I applied for an arts visa for the US and headed off for San Francisco in January 2010. It was hard to leave because I had worked very hard at building a musical career in Ireland, but the move felt like a positive step forward for my academic career. It was tough finding work at first but I landed a job in the Art Institute of California where I stayed for almost two years, teaching acoustics, sound design and composition.

The work was interesting and I was gaining great teaching experience, but Ireland was always on my mind. In 2010 I flew back four times for gigs and album launches, and I continued to apply for teaching posts in Irish universities.

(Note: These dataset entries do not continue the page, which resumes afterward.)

(** [Method::None]. *)
Definition public_client (tenant : string) (attempt : Attempt) (allow_public_profile : bool) (now : Z) : program decided :=
  if negb allow_public_profile then Ret (refuse NoMethod None None)
  else match at_client_id attempt with
  | None => Ret (refuse NoMethod None None)
  | Some client_id =>
      Ask (FindClient tenant client_id) (fun found =>
        match found with
        | Err _ => Ret (refuse KeysUnavailable (Some client_id) None)
        | Ok (Some client) =>
            if is_active client && is_public (c_profile client) && authenticates_by NoAuth client
            then accepted tenant client_id client now
            else Ret (refuse UnknownClient (Some client_id) None)
        | Ok None => Ret (refuse UnknownClient (Some client_id) None)
        end)
  end.

(** The digest is compared whether or not there is one. *)
Definition secret_matches (secret : string) (stored : option (list Z)) : bool :=
  ct_eq (sha256 (bytes_of secret)) (default (replicate 32 0) stored) && bool_decide (is_Some stored).

Definition authenticate_client_secret (tenant : string) (attempt : Attempt) (now : Z) : program decided :=
  match at_authorization_header attempt ≫= parse_basic_credentials with
  | None => Ret (refuse MalformedBasic None None)
  | Some (client_id, secret) =>
      Ask (FindClient tenant client_id) (fun found =>
        match found with
        | Err _ => Ret (refuse KeysUnavailable (Some client_id) None)
        | Ok found =>
            Ask (SecretDigest tenant client_id) (fun stored =>
              match stored with
              | Err _ => Ret (refuse KeysUnavailable (Some client_id) None)
              | Ok stored =>
                  match found with
                  | Some client =>
                      if negb (is_active client && authenticates_by ClientSecretBasic client)
                      then Ret (refuse UnknownClient (Some client_id) None)
                      else if negb (secret_matches secret stored)
                      then Ret (refuse AssertionNotVerified (Some client_id) None)
                      else accepted tenant client_id client now
                  | None => Ret (refuse UnknownClient (Some client_id) None)
                  end
              end)
        end)
  end.

(** *** Certificates *)

(** [RFC 8705] section 2.1: an anchor of the tenant first, then the registered name. *)
Definition check_chain (tenant client_id : string) (client : Client) (certificate : list Z) (now : Z) : decided :=
  let by_ e := refuse e (Some client_id) None in
  match dp_anchors deployment !! tenant with
  | None => by_ WrongMethodForClient
  | Some anchors =>
      if negb (anchors_accept anchors certificate [] now) then by_ AssertionNotVerified
      else match c_tls_client_auth_subject client with
           | None => by_ WrongMethodForClient
           | Some expected =>
               if ClientCertificate.matches certificate expected then Returned (Ok client) else by_ AssertionNotVerified
           end
  end.

Definition check_certificate (tenant client_id : string) (client : Client) (certificate : list Z) (now : Z)
    : program decided :=
  match c_auth_method client with
  | NoAuth | ClientSecretBasic | PrivateKeyJwt => Ret (refuse WrongMethodForClient (Some client_id) None)
  | TlsClientAuth => Ret (check_chain tenant client_id client certificate now)
  | SelfSignedTlsClientAuth =>
      pbind (hoist OfKeys (fun _ a => a)
               (resolve (dp_limits deployment) (dp_sharing deployment) tenant client_id (c_jwks client) None now))
        (fun key_set =>
           match key_set with
           | Err _ => Ret (refuse KeysUnavailable (Some client_id) None)
           | Ok key_set =>
               if ClientCertificate.is_one_of standard_decode certificate (ks_leaf_certificates key_set)
               then Ret (Returned (Ok client))
               else Ret (refuse AssertionNotVerified (Some client_id) None)
           end)
  end.

Definition authenticate_mtls (tenant : string) (attempt : Attempt) (certificate : list Z) (now : Z) : program decided :=
  match at_client_id attempt with
  | None => Ret (refuse UnknownClient None None)
  | Some client_id =>
      Ask (FindClient tenant client_id) (fun found =>
        match found with
        | Err _ => Ret (refuse KeysUnavailable (Some client_id) None)
        | Ok (Some client) =>
            if is_active client then
              pbind (check_certificate tenant client_id client certificate now) (fun checked =>
                match checked with
                | Returned (Ok client) => accepted tenant client_id client now
                | other => Ret other
                end)
            else Ret (refuse UnknownClient (Some client_id) None)
        | Ok None => Ret (refuse UnknownClient (Some client_id) None)
        end)
  end.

When I was offered a job in an exciting new project due to begin in September 2011, I gladly packed up and headed home to take up the post, finish off my PhD and give Ireland another go.

However, the project was pulled at the last minute and I was left stranded. Throughout the winter I contacted all my old places of work, and sent letters to every department in the country who taught anything related to music or audio. I didn’t receive one positive response.

I distracted myself for a while by throwing myself back into music, touring with Redneck Manifesto in Japan, and joining Jape as their drummer. I had a fantastic time, as the members of the band are some of my best friends, and it was great to be gigging again. But I had spent almost a decade in higher education, and felt I needed to put academia at the forefront of my career.

I could not rely on gigs as my only source of income. I had borrowed heavily back in the heyday and I was running into problems with the banks.

By March I was worn out. I was living in a house I couldn’t afford and signing on the dole, which felt so wrong when I had studied and worked so hard. The social-welfare officer tried to encourage me to do a Fás course, but what use would that have been to me?

The mood of the country had changed a lot too in the two years I was away. My brother was struggling, and my father had just retired on half the package he would have got a few years previously.

What was happening economically was not only affecting me, it was affecting my family, my friends.

The music scene in Ireland was also different. Record labels were disintegrating, music shops were closing down, and other bands and musicians were noticing a downturn in numbers at gigs. The demographic of gig-goers, young people in their 20s and 30s, don’t seem to be able to afford to go out as much now, and large numbers of them have emigrated too, especially outside Dublin. My last Dublin gig at the Unitarian Church was sold out, but the last show in Galway had only 20 in attendance.

To say I was forced to emigrate would be too strong, but I did try my hardest to stay in Ireland and couldn’t make it work. After six months, it was time to make a choice to find a more stable source of income. I knew if I came back to the US I could find something.

It broke my heart leaving for the second time. I had gained momentum musically back in Ireland, and was very happy. Jape had just won the Meteor Choice Music Prize when I flew out to New York in April.

By the end of that month I had been offered my old teaching post back in San Francisco, as well as two different jobs in New York. While in Ireland, I was made to feel lucky to have a job, but here attitudes to work are very different. I am complimented and made to feel appreciated, which is strange but nice.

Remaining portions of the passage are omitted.